Data Is Not Art

Sat 01 October 2011 by Jim Purbrick

This week I experienced two remarkable combinations of music and the moving image.

Natures 3B from Quayola on Vimeo.

This evening I watched Nature — Mira Calix and Quayola’s audio visual piece which took video footage of flowers blowing in the wind and used motion tracking technology to generate music from the footage. As a concept it was interesting, unfortunately as music it was terrible. The beauty of the footage betrayed the folly of the concept: if a human were to compose music based on the beauty of flowers the way they moved in the breeze might feature, but wouldn’t be the basis of the entirety of the piece.
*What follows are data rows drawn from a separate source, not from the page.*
(** C10: [get_pool_details] returns a record for every
    [(dex_id, network_id, pool_id)]; for an id that is not among the known
    pools it is the placeholder with [reserveUSD = 500000], which is not
    below the default threshold of 100000; hence validation never rejects
    with "Could not retrieve pool details", and an opportunity whose legs
    all name unknown pools is accepted under the default threshold. *)
Theorem C10_unknown_pool_gets_placeholder
    (md : market_data) (dex_id network_id pool_id : string) :
  Detector.get_pool_details md dex_id network_id pool_id <> None /\
  (Spec.unknown_pool md dex_id network_id pool_id ->
   Detector.get_pool_details md dex_id network_id pool_id
   = Some (Detector.placeholder pool_id)) /\
  p_reserveUSD (Detector.placeholder pool_id) = Some 500000 /\
  Qltb 500000 Detector.MIN_LIQUIDITY_THRESHOLD_default = false /\
  (forall min_liquidity eet eett now opp,
     validation_message (snd (Detector.validate md min_liquidity eet eett now opp))
     <> "Could not retrieve pool details") /\
  (forall eet eett now opp,
     Spec.all_legs_unknown md opp ->
     fst (Detector.validate md Detector.MIN_LIQUIDITY_THRESHOLD_default
            eet eett now opp) = true).
Proof.
  split.
  { destruct (get_pool_details_some md dex_id network_id pool_id) as [p Hp].
    congruence. }
  split; [apply get_pool_details_unknown|].
  split; [reflexivity|].
  split; [reflexivity|].
  split.
  - intros. apply validate_never_reports_missing_pool.
  - intros. apply validate_unknown_legs_valid. assumption.
Qed.

(** The spread opportunity checked against a market that knows no pool. *)
Lemma C10_witness :
  match Sample.first_of (Sample.emitted Sample.spread_pools) with
  | Some opp =>
      Spec.all_legs_unknown Sample.empty_market opp /\
      Detector.get_pool_details Sample.empty_market "uniswap" "polygon" "0xa1"
      = Some (Detector.placeholder "0xa1") /\
      fst (Detector.validate Sample.empty_market Detector.MIN_LIQUIDITY_THRESHOLD_default
             Sample.no_latency2 Sample.no_latency1 0 opp) = true
  | None => False
  end.
Proof.
  vm_compute Sample.first_of. cbv zeta.
  assert (H : Spec.all_legs_unknown Sample.empty_market
                (CrossDex
                   {| cd_token_pair := "WETH_USDC"; cd_token0 := "WETH"; cd_token1 := "USDC";
                      cd_buy_dex := "uniswap"; cd_buy_network := "polygon";
                      cd_buy_pool := "0xa1"; cd_buy_price := 2000;
                      cd_sell_dex := "quickswap"; cd_sell_network := "polygon";
                      cd_sell_pool := "0xa2"; cd_sell_price := 2050;
                      cd_price_diff_pct := 50 # 2000; cd_buy_fee := 0; cd_sell_fee := 0;
                      cd_estimated_gas_cost_pct := 0.001;
                      cd_net_profit_pct := 48000 # 2000000; cd_timestamp := 0 |})).
  { split; reflexivity. }
  split; [exact H|].
  split.
  - apply (C10_unknown_pool_gets_placeholder Sample.empty_market "uniswap" "polygon" "0xa1").
    reflexivity.
  - apply (C10_unknown_pool_gets_placeholder Sample.empty_market "uniswap" "polygon" "0xa1").
    exact H.
Defined.
(** C8.  The annual cost can grow with the diameter.  With 360 m³/h of
    water, a pipe of 100 m with a roughness of 518 mm and K = 5, a geometric
    head of 15 m, efficiencies 0.70 and 0.90, 8 hours a day and a tariff of
    0.75 (every one of them a value that the widgets accept, and physically
    valid in the sense of the specification), the chain returns a number at
    100 mm and at 125 mm, and the annual cost at 125 mm is strictly above
    the annual cost at 100 mm: the logarithm argument is about 1.40 at
    100 mm and about 1.12 at 125 mm, and the factor 0.25 / log10² grows
    without bound as the argument comes near 1. *)
Theorem custo_anual_cresce_com_o_diametro :
  exists c1 c2,
    custo_anual_do_diametro 360 100 518 5 agua 15 0.70 0.90 8 0.75 100
    = Ok (Fin c1) /\
    custo_anual_do_diametro 360 100 518 5 agua 15 0.70 0.90 8 0.75 125
    = Ok (Fin c2) /\
    c1 < c2.
Proof.
  pose proof termo_log_360_100 as Ht1. pose proof termo_log_360_125 as Ht2.
  pose proof fator_360_100 as Hf1. pose proof fator_360_125 as Hf2.
  pose proof ln_10_ge_2 as H10.
  set (t1 := termo_log_de 360 100 518 1.004e-6) in *.
  set (t2 := termo_log_de 360 125 518 1.004e-6) in *.
  set (f1 := 0.25 / (ln t1 / ln 10) ^ 2) in *.
  set (f2 := 0.25 / (ln t2 / ln 10) ^ 2) in *.
  assert (HF1 : fator_de_atrito (reynolds_de 360 100 1.004e-6) (518 / 1000)
                  (100 / 1000) = Ok f1).
  { rewrite fator_de_atrito_turbulento
      by (pose proof reynolds_360_100; lra).
    cbv zeta. rewrite <- termo_log_de_eq. fold t1.
    destruct (Rgt_dec t1 0) as [_ | N]; [| exfalso; lra].
    apply swamee_jain_Ok; lra. }
  assert (HF2 : fator_de_atrito (reynolds_de 360 125 1.004e-6) (518 / 1000)
                  (125 / 1000) = Ok f2).
  { rewrite fator_de_atrito_turbulento
      by (pose proof reynolds_360_125; lra).
    cbv zeta. rewrite <- termo_log_de_eq. fold t2.
    destruct (Rgt_dec t2 0) as [_ | N]; [| exfalso; lra].
    apply swamee_jain_Ok; lra. }
  eexists; eexists.
  split; [apply (custo_anual_do_diametro_eq 360 100 518 5 agua 15 0.70 0.90 8
                   0.75 100 (mk_propriedades 998.2 1.004e-6) f1);
          try exact getitem_agua; try exact HF1; simpl; lra |].
  split; [apply (custo_anual_do_diametro_eq 360 100 518 5 agua 15 0.70 0.90 8
                   0.75 125 (mk_propriedades 998.2 1.004e-6) f2);
          try exact getitem_agua; try exact HF2; simpl; lra |].
  cbv zeta. cbn [rho].
  rewrite !perda_principal_eq, !perda_localizada_eq by lra.
  pose proof PI_RGT_0 as Hpi.
  set (c := (10000 / 9 * 360 / PI) ^ 2 / (2 * 9.81)).
  assert (Hc : 0 < c).
  { unfold c. apply Rdiv_lt_0_compat; [| lra]. apply pow_lt.
    apply Rdiv_lt_0_compat; lra. }
  replace (1000 * 100 * (10000 / 9 * 360 / PI) ^ 2 / (2 * 9.81))
    with (100000 * c) by (unfold c; field; lra).
  assert (HG : 4 <= ln 10 * ln 10) by nra.
  assert (HX : f1 / 100 ^ 5 * 100000 + 5 / 100 ^ 4
               < f2 / 125 ^ 5 * 100000 + 5 / 125 ^ 4) by lra.
  assert (HH : 15 + f1 / 100 ^ 5 * (100000 * c) + 5 / 100 ^ 4 * c
               < 15 + f2 / 125 ^ 5 * (100000 * c) + 5 / 125 ^ 4 * c) by nra.
  lra.
Qed.

(** * Further properties of the code *)

(** ** [calcular_perda_carga] *)

(** The scenario of 50 m³/h of water in 100 mm by 100 m, roughness 0.15 mm,
    K = 5: a turbulent flow with a logarithm argument between 0 and 1. *)
Lemma termo_log_50_100 : 0 < termo_log_de 50 100 0.15 1.004e-6 < 1.
Proof.
  rewrite termo_log_de_eq.
  pose proof reynolds_50_100 as Hre.
  pose proof (termo_de_reynolds (reynolds_de 50 100 1.004e-6) ltac:(lra))
    as [H0 H1].
  assert (0 < 0.15 / 1000 / (3.7 * (100 / 1000)) < 0.001).
  { split; [apply Rdiv_lt_0_compat; lra | apply div_lt_l; lra]. }
  lra.
Qed.

Lemma perda_carga_50_100 :
  calcular_perda_carga 50 100 100 0.15 5 agua
  = Ok (perdas_com_fator
          (0.25 / (ln (termo_log_de 50 100 0.15 1.004e-6) / ln 10) ^ 2)
          50 100 100 5).
Proof.
  pose proof termo_log_50_100 as Ht. pose proof reynolds_50_100 as Hre.
  rewrite (perda_carga_eq 50 100 100 0.15 5 agua
             (mk_propriedades 998.2 1.004e-6) ltac:(lra) getitem_agua)
    by (simpl; lra).
  cbn [nu]. rewrite fator_de_atrito_turbulento by lra. cbv zeta.
  rewrite <- termo_log_de_eq.
  destruct (Rgt_dec (termo_log_de 50 100 0.15 1.004e-6) 0) as [_ | N];
    [| exfalso; lra].
  rewrite swamee_jain_Ok by lra. reflexivity.
Qed.

(** The factor is never negative. *)
Lemma fator_de_atrito_nao_negativo (reynolds rugosidade_m diametro_m f : R) :
  0 < diametro_m ->
  fator_de_atrito reynolds rugosidade_m diametro_m = Ok f -> 0 <= f.
Proof.
  intros Hd. destruct (Rgt_dec reynolds 4000) as [Hturb | Hlam].
  - rewrite fator_de_atrito_turbulento by assumption. cbv zeta.
    set (t := rugosidade_m / (3.7 * diametro_m) + 5.74 / Rpower reynolds 0.9).
    destruct (Rgt_dec t 0) as [Ht | _].
    + destruct (Req_dec_T t 1) as [E | N].
      * rewrite E, swamee_jain_1. discriminate.
      * rewrite swamee_jain_Ok by assumption. intros H. injection H as <-.
        left. apply swamee_jain_pos; assumption.
    + intros H. injection H as <-. lra.
  - destruct (Rgt_dec reynolds 0) as [Hpos | Hzero].
    + rewrite fator_de_atrito_laminar by lra. intros H. injection H as <-.
      left. apply Rdiv_lt_0_compat; lra.
    + rewrite fator_de_atrito_parado by lra. intros H. injection H as <-. lra.
Qed.

(** X2.  No loss is ever below zero: with a positive diameter, a fluid of
    the table, and a length and a K that are not negative, neither the major
    loss nor the minor loss of a result of [calcular_perda_carga] compares
    below 0, whatever the flow and the roughness. *)
Theorem perdas_nao_negativas
    (vazao_m3h diametro_mm comprimento_m rugosidade_mm k_total : R)
    (fluido : string) (r : perdas) :
  0 < diametro_mm -> In fluido (keys FLUIDOS) ->
  0 <= comprimento_m -> 0 <= k_total ->
  calcular_perda_carga vazao_m3h diametro_mm comprimento_m rugosidade_mm
                       k_total fluido = Ok r ->
  fltb (principal r) (Fin 0) = false /\ fltb (localizada r) (Fin 0) = false.
Proof.
  intros Hd Hin Hl Hk Hr.
  destruct (getitem_FLUIDOS fluido Hin) as (p & Hp & _ & Hnu).
  rewrite (perda_carga_eq _ _ _ _ _ _ p Hd Hp Hnu) in Hr.
  destruct (fator_de_atrito _ _ _) as [f | e] eqn:Hf; [| discriminate Hr].
  rewrite bind_Ok in Hr. injection Hr as <-.
  pose proof (fator_de_atrito_nao_negativo _ _ (diametro_mm / 1000) f
                ltac:(lra) Hf) as Hf0.
  unfold perdas_com_fator. cbn [principal localizada].
  set (v := velocidade_de vazao_m3h diametro_mm).
  assert (Hw : 0 <= v ^ 2 / (2 * 9.81)).
  { apply Rmult_le_pos; [apply pow2_ge_0 | left; apply Rinv_0_lt_compat; lra]. }
  assert (Hq : 0 <= comprimento_m / (diametro_mm / 1000)).
  { apply Rmult_le_pos; [exact Hl | left; apply Rinv_0_lt_compat; lra]. }
  assert (Hhp : 0 <= f * (comprimento_m / (diametro_mm / 1000))
                     * (v ^ 2 / (2 * 9.81)))
    by (apply Rmult_le_pos; [apply Rmult_le_pos |]; assumption).
  assert (Hhl : 0 <= k_total * (v ^ 2 / (2 * 9.81)))
    by (apply Rmult_le_pos; assumption).
  unfold fltb, fgtb. split.
  - destruct (Rgt_dec 0 _) as [H | _]; [exfalso; lra | reflexivity].
  - destruct (Rgt_dec 0 _) as [H | _]; [exfalso; lra | reflexivity].
Qed.

Lemma perdas_nao_negativas_witness :
  fltb (principal
          (perdas_com_fator
             (0.25 / (ln (termo_log_de 50 100 0.15 1.004e-6) / ln 10) ^ 2)
             50 100 100 5)) (Fin 0) = false /\
  fltb (localizada
          (perdas_com_fator
             (0.25 / (ln (termo_log_de 50 100 0.15 1.004e-6) / ln 10) ^ 2)
             50 100 100 5)) (Fin 0) = false.
Proof.
  apply (perdas_nao_negativas 50 100 100 0.15 5 agua).
  - lra.
  - simpl. left. reflexivity.
  - lra.
  - lra.
  - exact perda_carga_50_100.
Defined.

(** X3.  When the Reynolds number is at most 4000 the roughness has no
    effect: for a positive diameter and a fluid of the table,
    [calcular_perda_carga] gives the same result for any two roughness
    values. *)
Theorem rugosidade_sem_efeito_ate_4000
    (vazao_m3h diametro_mm comprimento_m k_total rugosidade_1 rugosidade_2 : R)
    (fluido : string) (p : propriedades) :
  0 < diametro_mm -> getitem FLUIDOS fluido = Ok p -> 0 < nu p ->
  reynolds_de vazao_m3h diametro_mm (nu p) <= 4000 ->
  calcular_perda_carga vazao_m3h diametro_mm comprimento_m rugosidade_1
                       k_total fluido
  = calcular_perda_carga vazao_m3h diametro_mm comprimento_m rugosidade_2
                         k_total fluido.
Proof.
  intros Hd Hp Hnu Hre.
  rewrite !(perda_carga_eq _ _ _ _ _ _ p Hd Hp Hnu).
  destruct (Rgt_dec (reynolds_de vazao_m3h diametro_mm (nu p)) 0)
    as [Hpos | Hzero].
  - rewrite !fator_de_atrito_laminar by lra. reflexivity.
  - rewrite !fator_de_atrito_parado by lra. reflexivity.
Qed.

Lemma reynolds_1_100_glicerina : 0 < reynolds_de 1 100 1.49e-3 <= 4000.
Proof.
  rewrite reynolds_de_eq by lra.
  pose proof PI_RGT_0 as Hpi. pose proof PI_entre as [Hlo Hhi].
  split.
  - apply Rdiv_lt_0_compat; nra.
  - apply div_le_l; nra.
Qed.

Lemma rugosidade_sem_efeito_ate_4000_witness :
  calcular_perda_carga 1 100 100 0.15 5 glicerina
  = calcular_perda_carga 1 100 100 50 5 glicerina.
Proof.
  apply (rugosidade_sem_efeito_ate_4000 1 100 100 5 0.15 50 glicerina
           (mk_propriedades 1261.0 1.49e-3)).
  - lra.
  - reflexivity.
  - simpl; lra.
  - simpl. pose proof reynolds_1_100_glicerina. lra.
Defined.

(** The Swamee-Jain value grows with its argument below 1. *)
Lemma swamee_jain_crescente (t1 t2 : R) :
  0 < t1 -> t1 <= t2 -> t2 < 1 ->
  0.25 / (ln t1 / ln 10) ^ 2 <= 0.25 / (ln t2 / ln 10) ^ 2.
Proof.
  intros H1 H12 H2.
  rewrite !swamee_jain_ln by lra.
  pose proof (ln_le_mono t1 t2 H1 H12) as Hmono.
  assert (Hneg : ln t2 < 0) by (rewrite <- ln_1; apply ln_increasing; lra).
  pose proof ln_10_pos as H10.
  assert (Ha : 0 < 0.25 * (ln 10 * ln 10)) by nra.
  assert (Hsq2 : 0 < ln t2 * ln t2) by nra.
  assert (Hsq1 : 0 < ln t1 * ln t1) by nra.
  assert (Hsq : ln t2 * ln t2 <= ln t1 * ln t1) by nra.
  apply div_le_l; [exact Hsq1 |].
  replace (0.25 * (ln 10 * ln 10) / (ln t2 * ln t2) * (ln t1 * ln t1))
    with (0.25 * (ln 10 * ln 10) * (ln t1 * ln t1) / (ln t2 * ln t2))
    by (field; lra).
  apply div_le_r; [exact Hsq2 |].
  apply Rmult_le_compat_l; lra.
Qed.

(** X4.  In the turbulent regime a rougher pipe never loses less: for a
    positive diameter, a fluid of the table, a length that is not negative
    and two roughness values 0 <= r1 <= r2 whose logarithm argument stays
    below 1, [calcular_perda_carga] returns for both, with the same velocity
    and minor loss, and the major loss for r1 is at most the one for r2. *)
Theorem perda_principal_cresce_com_rugosidade
    (vazao_m3h diametro_mm comprimento_m k_total rugosidade_1 rugosidade_2 : R)
    (fluido : string) (p : propriedades) :
  0 < diametro_mm -> getitem FLUIDOS fluido = Ok p -> 0 < nu p ->
  0 <= comprimento_m ->
  reynolds_de vazao_m3h diametro_mm (nu p) > 4000 ->
  0 <= rugosidade_1 <= rugosidade_2 ->
  termo_log_de vazao_m3h diametro_mm rugosidade_2 (nu p) < 1 ->
  exists hp1 hp2 hl v,
    calcular_perda_carga vazao_m3h diametro_mm comprimento_m rugosidade_1
                         k_total fluido
    = Ok (mk_perdas (Fin hp1) (Fin hl) (Fin v)) /\
    calcular_perda_carga vazao_m3h diametro_mm comprimento_m rugosidade_2
                         k_total fluido
    = Ok (mk_perdas (Fin hp2) (Fin hl) (Fin v)) /\
    hp1 <= hp2.
Proof.
  intros Hd Hp Hnu Hl Hre [Hr1 Hr12] Ht2.
  pose proof (termo_de_reynolds _ Hre) as [Hq0 _].
  set (t1 := termo_log_de vazao_m3h diametro_mm rugosidade_1 (nu p)).
  set (t2 := termo_log_de vazao_m3h diametro_mm rugosidade_2 (nu p)) in *.
  assert (Ha1 : 0 <= rugosidade_1 / 1000 / (3.7 * (diametro_mm / 1000)))
    by (apply div_le_r; lra).
  assert (Ha12 : rugosidade_1 / 1000 / (3.7 * (diametro_mm / 1000))
                 <= rugosidade_2 / 1000 / (3.7 * (diametro_mm / 1000))).
  { apply div_le_l; [lra |].
    replace (rugosidade_2 / 1000 / (3.7 * (diametro_mm / 1000))
             * (3.7 * (diametro_mm / 1000)))
      with (rugosidade_2 / 1000) by (field; lra).
    lra. }
  assert (Ht : 0 < t1 /\ t1 <= t2).
  { unfold t1, t2. rewrite !termo_log_de_eq. lra. }
  destruct Ht as [Ht1 Ht12].
  assert (Hf : forall r t,
             t = termo_log_de vazao_m3h diametro_mm r (nu p) ->
             0 < t < 1 ->
             calcular_perda_carga vazao_m3h diametro_mm comprimento_m r
                                  k_total fluido
             = Ok (perdas_com_fator (0.25 / (ln t / ln 10) ^ 2) vazao_m3h
                     diametro_mm comprimento_m k_total)).
  { intros r t Et Hrange.
    rewrite (perda_carga_eq _ _ _ _ _ _ p Hd Hp Hnu).
    rewrite fator_de_atrito_turbulento by lra. cbv zeta.
    rewrite <- termo_log_de_eq, <- Et.
    destruct (Rgt_dec t 0) as [_ | N]; [| exfalso; lra].
    rewrite swamee_jain_Ok by lra. reflexivity. }
  eexists; eexists; eexists; eexists.
  split; [apply (Hf rugosidade_1 t1 eq_refl); lra |].
  split; [apply (Hf rugosidade_2 t2 eq_refl); lra |].
  pose proof (swamee_jain_crescente t1 t2 Ht1 Ht12 Ht2) as Hsj.
  set (v := velocidade_de vazao_m3h diametro_mm).
  assert (Hw : 0 <= v ^ 2 / (2 * 9.81)).
  { apply Rmult_le_pos; [apply pow2_ge_0 | left; apply Rinv_0_lt_compat; lra]. }
  assert (Hq : 0 <= comprimento_m / (diametro_mm / 1000)).
  { apply Rmult_le_pos; [exact Hl | left; apply Rinv_0_lt_compat; lra]. }
  apply Rmult_le_compat_r; [exact Hw |].
  apply Rmult_le_compat_r; [exact Hq | exact Hsj].
Qed.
The colour, form and memories triggered by the flowers would surely feature. Turning the flowers to a network of points modulating parameters reduced them to an interesting if psuedo-random system and the resultant synthesised music was predictably cold and pseudo random.

By contrast, a few days ago I had the pleasure to watch Manhatta, a black and white movie about Manhatten made in 1920 by Charles Sheeler and Paul Strand and accompanied by a new soundtrack by the Cinematic Orchestra. Where Nature used machines to generate it’s soundtrack based on an algorithmic interpretation of the movement of flowers, Manhatta uses humans to generate it’s soundtrack based on the emotional impact of the moving image on the musicians. The result is infinitely more moving. The music adds emotion to the moving image, combining feelings of wonder, awe, fragility and insignificance — a uniquely human reaction to the images of the worlds most amazing city that cannot possibly be understood or rendered by an algorithm, no matter how clever.

Art is a human reaction to our world, not something that can be captured in an algorithm.